¿Quiénes están detrás de la extorsión en el transporte? Policía señala que el 60 % se origina dentro del mismo rubro

Las autoridades de la División Anti Extorsión y Asociaciones Terroristas (DAET) aseguraron que una parte importante de las extorsiones que afectan al transporte público no proviene de estructuras criminales externas, sino de personas vinculadas al mismo sector. Según las investigaciones policiales, seis de cada diez casos son cometidos por transportistas o colaboradores que operan desde el interior del rubro.

El comandante de la DAET, comisionado Jorge Daniel Molina, explicó que los análisis realizados por la unidad durante sus primeros meses de funcionamiento revelan que algunos actores aprovechan el temor generado por las pandillas para exigir pagos a otros transportistas, simulando pertenecer a organizaciones criminales. A su juicio, esta situación evidencia la necesidad de ordenar y modernizar el sistema de transporte.

De acuerdo con el oficial, el 20 % de las extorsiones sí corresponde a estructuras criminales que cobran el denominado “impuesto de guerra”, mientras que otro 20 % son estafas cometidas por personas que se hacen pasar por miembros de grupos delictivos para obtener dinero de sus víctimas.

Molina señaló que las investigaciones han permitido identificar casos en los que colaboradores o propietarios del transporte intimidan a otros empresarios del rubro para exigirles pagos, aprovechándose del ambiente de inseguridad.

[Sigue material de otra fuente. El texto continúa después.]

(** X17.  Page bounds given as integers.  The count is written only when
    neither bound is zero, because the bounds are tested for truth before
    they are converted: [page_start=0] gives no [number_of_pages] at all;
    otherwise the entry has [number_of_pages == page_end - page_start + 1],
    whatever its sign. *)
Theorem number_of_pages_integer_bounds (src : value) (cs : list call)
    (a : publication_args) (first last : Z) :
  page_start a = VInt first -> page_end a = VInt last ->
  exists item,
    entries "publication_info"
      (exec (add_publication_info a) (session cs (init src))) =
    entries "publication_info" (session cs (init src)) ++ [VDict item] /\
    dict_get "number_of_pages" item =
    if (first =? 0)%Z || (last =? 0)%Z then None
    else Some (VInt (last - first + 1)).
Proof.
  intros Hs He.
  destruct (appended_publication_item src cs a) as (item & Hitem & Happ).
  exists item. split; [exact Happ|].
  unfold publication_item, with_number_of_pages in Hitem.
  rewrite Hs, He in Hitem. cbn [truthy py_int] in Hitem.
  destruct (first =? 0)%Z, (last =? 0)%Z; cbn in Hitem;
    injection Hitem as <-;
    try apply supplied_keys_no_number_of_pages.
  now rewrite dict_get_set.
Qed.

(** *** [add_thesis] and letter case *)

Lemma lower_twice (s : string) : PyStr.lower (PyStr.lower s) = PyStr.lower s.
Proof.
  unfold PyStr.lower. rewrite chars_of_chars, map_map. f_equal.
  apply map_ext. intros x. apply lower_char_twice.
Qed.

(** X18.  [add_thesis] stores its dates and degree type lowercased, so
    arguments that differ in letter case only give the same result and the
    same record, from any builder. *)
Theorem add_thesis_ignores_case (defense_date degree_type : option string)
    (institution : value) (date : option string) (b : LiteratureBuilder) :
  add_thesis (option_map PyStr.lower defense_date)
    (option_map PyStr.lower degree_type) institution
    (option_map PyStr.lower date) b =
  add_thesis defense_date degree_type institution date b.
Proof.
  unfold add_thesis. cbn [fold_left].
  destruct defense_date, degree_type, date; cbn [option_map];
    unfold set_lowered; cbn [fst snd]; rewrite ?lower_twice; reflexivity.
Qed.

(** *** [add_abstract] and surrounding white space *)

Lemma lstrip_spaces (l rest : list ascii) :
  forallb PyStr.is_space l = true ->
  PyStr.lstrip_chars (l ++ rest) = PyStr.lstrip_chars rest.
Proof.
  induction l as [|x l IH]; cbn; [reflexivity|].
  intros H. apply andb_prop in H as [Hx Hl]. now rewrite Hx, IH.
Qed.

Lemma lstrip_kept (l rest : list ascii) :
  PyStr.lstrip_chars l <> [] ->
  PyStr.lstrip_chars (l ++ rest) = PyStr.lstrip_chars l ++ rest.
Proof.
  induction l as [|x l IH]; cbn; [contradiction|].
  destruct (PyStr.is_space x); [exact IH|reflexivity].
Qed.

Lemma lstrip_all_spaces (l : list ascii) :
  forallb PyStr.is_space l = true -> PyStr.lstrip_chars l = [].
Proof.
  intros H. rewrite <- (app_nil_r l). now rewrite lstrip_spaces.
Qed.

Lemma strip_padding (left text right : string) :
  forallb PyStr.is_space (PyStr.chars left) = true ->
  forallb PyStr.is_space (PyStr.chars right) = true ->
  PyStr.strip (left ++ text ++ right) = PyStr.strip text.
Proof.
  intros Hl Hr. unfold PyStr.strip. f_equal. f_equal.
  rewrite !chars_app. rewrite lstrip_spaces by assumption.
  destruct (PyStr.lstrip_chars (PyStr.chars text)) as [|c m] eqn:E.
  - assert (Hall : PyStr.lstrip_chars (PyStr.chars text ++ PyStr.chars right) = []).
    { clear Hl. induction (PyStr.chars text) as [|x l IH]; cbn in *.
      - now apply lstrip_all_spaces.
      - destruct (PyStr.is_space x); [now apply IH|discriminate]. }
    now rewrite Hall.
  - rewrite lstrip_kept by (rewrite E; discriminate). rewrite E.
    rewrite rev_app_distr. apply lstrip_spaces.
    rewrite forallb_forall in *. intros x Hx. apply Hr. now apply in_rev.
Qed.

(** X19.  [add_abstract] stores the abstract stripped: white space before
    and after the text changes neither the result nor the record, from any
    builder.  In particular an abstract of white space only is still added,
    as an entry whose value is the empty string. *)
Theorem add_abstract_ignores_padding (left text right : string) (src : value)
    (b : LiteratureBuilder) :
  forallb PyStr.is_space (PyStr.chars left) = true ->
  forallb PyStr.is_space (PyStr.chars right) = true ->
  add_abstract (left ++ text ++ right) src b = add_abstract text src b.
Proof.
  intros Hl Hr. unfold add_abstract. now rewrite strip_padding.
Qed.

(** *** [add_report_numbers] *)

(** X20.  In every session [add_report_numbers] appends one entry for each
    dictionary of its list, in order: the value is what the dictionary binds
    [report_number] to, or the empty string when it has no such key, and
    the source is the resolved one.  An empty list still creates the field
    and appends nothing. *)
Theorem add_report_numbers_entries (src0 : value) (cs : list call)
    (report_numbers : list dict) (src : value) :
  let b := session cs (init src0) in
  let b' := exec (add_report_numbers report_numbers src) b in
  dict_mem "report_numbers" (obj b') = true /\
  entries "report_numbers" b' =
    entries "report_numbers" b ++
    map (fun report_number =>
           entry [("value", match dict_get "report_number" report_number with
                            | Some v => v
                            | None => VStr ""
                            end);
                  ("source", if is_not_None src then src else src0)])
      report_numbers.
Proof.
  intros b b'. subst b'.
  destruct (session_reachable src0 cs) as [Hwf Hsrc]. fold b in Hwf, Hsrc.
  destruct b as [d s]. cbn [obj source] in Hwf, Hsrc. subst s.
  destruct Hwf as (Hseq & _).
  assert (Hl : listlike (dict_get "report_numbers" d) = true) by seq_field Hseq.
  unfold exec, add_report_numbers, entries, dict_mem.
  cbv [bind _ensure_field _get_source with_obj obj source].
  rewrite run_extend_ensured by assumption. cbn [snd obj].
  rewrite dict_get_grow by assumption. cbn [String.eqb Ascii.eqb Bool.eqb].
  split; reflexivity.
Qed.

(** *** One call, one field *)

(** X21.  In every session a call changes at most one sequence field:
    there is a field such that every other sequence field is bound after
    the call to what it was bound to before. *)
Theorem call_changes_one_sequence_field (src : value) (cs : list call) (c : call) :
  exists g, forall f,
    In f sequence_fields -> f <> g ->
    dict_get f (obj (exec (perform c) (session cs (init src)))) =
    dict_get f (obj (session cs (init src))).
Proof.
  destruct (session_reachable src cs) as [Hwf Hsrc].
  destruct (session cs (init src)) as [d s]. cbn [obj source] in Hwf, Hsrc.
  subst s.
  destruct (perform_footprint c src) as (fp & r & Hok & Hrun).
  exists (match fp with Appends g _ _ => g | _ => "" end).
  intros f Hf Hne. unfold exec. rewrite (Hrun d Hwf). cbn [snd obj].
  rewrite dict_get_apply_footprint by assumption.
  destruct fp as [g xs cite| | |]; try reflexivity.
  now rewrite eqb_neq_false.
Qed.

End Properties.

(** * Concrete runs, with the Python 2 tables *)

Lemma sequence_fields_accumulate_witness :
  dict_get "abstracts"
    (obj (session [AddAbstract " first " VNone; AddDoi "10.1234/ab" VNone;
                   AddAbstract "second" (VStr "arXiv")]
            (init (VStr "submitter")))) =
  Some (VList [entry [("value", VStr "first"); ("source", VStr "submitter")];
               entry [("value", VStr "second"); ("source", VStr "arXiv")]]) /\
  entries "abstracts"
    (session [AddThesis None None VNone None; AddAbstract "third" VNone]
       (session [AddAbstract " first " VNone; AddDoi "10.1234/ab" VNone;
                 AddAbstract "second" (VStr "arXiv")]
          (init (VStr "submitter")))) =
  [entry [("value", VStr "first"); ("source", VStr "submitter")];
   entry [("value", VStr "second"); ("source", VStr "arXiv")]] ++
  [entry [("value", VStr "third"); ("source", VStr "submitter")]].
Proof.
  exact (sequence_fields_accumulate (VStr "submitter")
           [AddAbstract " first " VNone; AddDoi "10.1234/ab" VNone;
            AddAbstract "second" (VStr "arXiv")]
           [AddThesis None None VNone None; AddAbstract "third" VNone]
           "abstracts" (or_introl eq_refl)).
Defined.

Lemma citeable_never_reset_witness :
  citeable
    (session
       [AddPublicationInfo no_publication_args; AddDoi "not-a-doi" VNone;
        AddThesis (Some "2017-01-01") None VNone None;
        AddPreprintDate (VStr "2017-01-01");
        AddAcquisitionSource 7 VNone VNone VNone VNone;
        MakeAuthor "Smith, J. K." None None]
       (exec (add_arxiv_eprint (VStr "1234.5678") (VList [VStr "hep-th"]))
          (init (VStr "submitter")))).
Proof.
  apply citeable_never_reset. reflexivity.
Defined.

Lemma rejected_doi_frame_witness :
  result (add_doi "not-a-doi" VNone) (init (VStr "submitter")) = Returns tt /\
  (dict_get "dois" (obj (init (VStr "submitter"))) = None ->
   exec (add_doi "not-a-doi" VNone) (init (VStr "submitter")) =
   with_obj ([] ++ [("dois", VList [])]) (init (VStr "submitter"))) /\
  (dict_get "dois" (obj (init (VStr "submitter"))) <> None ->
   exec (add_doi "not-a-doi" VNone) (init (VStr "submitter")) =
   init (VStr "submitter")).
Proof.
  apply (rejected_doi_frame (py := python2_bytes) (init (VStr "submitter")) "not-a-doi" VNone).
  vm_compute. reflexivity.
Defined.



(** The two calls of the specification's examples. *)
Example number_of_pages_1_10 :
  entries "publication_info"
    (exec (add_publication_info
             (mkPublication VNone VNone VNone (VStr "10") (VStr "1") VNone VNone VNone))
       (init (VStr "submitter"))) =
  [VDict [("page_end", VStr "10"); ("page_start", VStr "1");
          ("number_of_pages", VInt 10)]].
Proof. reflexivity. Qed.

Example number_of_pages_x_10 :
  entries "publication_info"
    (exec (add_publication_info
             (mkPublication VNone VNone VNone (VStr "10") (VStr "x") VNone VNone VNone))
       (init (VStr "submitter"))) =
  [VDict [("page_end", VStr "10"); ("page_start", VStr "x")]].
Proof. reflexivity. Qed.

Lemma make_author_full_name_initials_witness :
  dict_get "full_name" (make_author "Smith, J K" None (VBool true)) =
    Some (VStr "Smith, JK") /\
  dict_get "full_name" (make_author "Smith, J. K." None (VBool false)) =
    Some (VStr "Smith, J.K.").
Proof.
  split.
  - apply (make_author_full_name_initials "Smith" " J K" None (VBool true));
      reflexivity.
  - apply (make_author_full_name_initials "Smith" " J. K." None (VBool false));
      reflexivity.
Defined.

(** C3 as the specification has it fails on both of its examples: the
    spaces of [" J K"] are removed and no period is put in, and the rest
    [" John"] keeps its leading space behind the [", "] of the join. *)
Lemma make_author_full_name_counterexample :
  dict_get "full_name" (make_author_call "Smith, J K" None (Some (VBool true))) <>
    Some (VStr "Smith, J.K.") /\
  dict_get "full_name" (make_author_call "Smith, John" None None) <>
    Some (VStr "Smith, John").
Proof. split; discriminate. Qed.

(** Both sides of the amended claim are inhabited: a string of the shape,
    and one that is not. *)
Lemma add_doi_by_shape_witness :
  (entries "dois"
     (exec (add_doi "doi:10.1234/ab" VNone) (init (VStr "submitter"))) =
   [entry [("value", VStr "doi:10.1234/ab"); ("source", VStr "submitter")]] /\
   citeable (exec (add_doi "doi:10.1234/ab" VNone) (init (VStr "submitter")))) /\
  (entries "dois"
     (exec (add_doi "not-a-doi" VNone)
        (exec (add_doi "doi:10.1234/ab" VNone) (init (VStr "submitter")))) =
   [entry [("value", VStr "doi:10.1234/ab"); ("source", VStr "submitter")]] /\
   dict_get "citeable"
     (obj (exec (add_doi "not-a-doi" VNone)
             (exec (add_doi "doi:10.1234/ab" VNone) (init (VStr "submitter"))))) =
   Some (VBool true)).
Proof.
  split.
  - apply (add_doi_by_shape (py := python2_bytes) (VStr "submitter") [] "doi:10.1234/ab" VNone).
    apply doi_normalization_shape. reflexivity.
  - apply (add_doi_by_shape (py := python2_bytes) (VStr "submitter") [AddDoi "doi:10.1234/ab" VNone]
             "not-a-doi" VNone).
    intros H. apply doi_normalization_shape in H. discriminate H.
Defined.

(** C6 as the specification has it fails at ["10.1234/a"]: the string is
    [10.], four digits, [/] and the one-character suffix [a], which is not
    empty and does not end in a period; the pattern asks for two suffix
    characters, so nothing is appended and [citeable] is not set. *)
Lemma add_doi_one_character_suffix_counterexample :
  has_doi_shape_as_specified "10.1234/a" /\
  entries "dois" (exec (add_doi "10.1234/a" VNone) (init (VStr "submitter"))) = [] /\
  dict_get "citeable"
    (obj (exec (add_doi "10.1234/a" VNone) (init (VStr "submitter")))) = None.
Proof.
  split; [|split; reflexivity].
  exists [], (PyStr.chars "10.1234/a"), []. split; [reflexivity|].
  split; [now left|].
  exists (PyStr.chars "10."), (PyStr.chars "1234"), (PyStr.chars "/"),
    (PyStr.chars "a").
  split; [reflexivity|]. split; [reflexivity|]. split; [reflexivity|].
  split; [reflexivity|]. split; [now left|]. split; [discriminate|].
  split; [reflexivity|].
  intros [|x [|y body]]; discriminate.
Qed.

Lemma record_keys_in_vocabulary_witness :
  In "thesis_info" vocabulary.
Proof.
  apply (record_keys_in_vocabulary (py := python2_bytes) (VStr "submitter")
           [AddAbstract "a" VNone; AddThesis (Some "2017-01-01") None VNone None]
           "thesis_info").
  reflexivity.
Defined.

Lemma normalize_without_comma_witness :
  _normalize_author_name_with_comma "J. K.  Smith" = "J. K.  Smith".
Proof.
  apply (normalize_without_comma "J. K.  Smith"). reflexivity.
Defined.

Agregó que estas prácticas alimentan un círculo de desorden que dificulta combatir de forma efectiva la extorsión.

El jefe policial también indicó que existen personas que ingresan al sector como ayudantes y, en pocos años, logran convertirse en propietarios de unidades, una situación que, según dijo, ha llamado la atención de los investigadores sobre el origen de algunos recursos y las dinámicas internas del transporte.

Finalmente, el comisionado sostuvo que reducir este delito requiere cambios estructurales en el sector, incluyendo mayor control, regulación y modernización del transporte público, al considerar que el desorden facilita la continuidad de las redes de extorsión.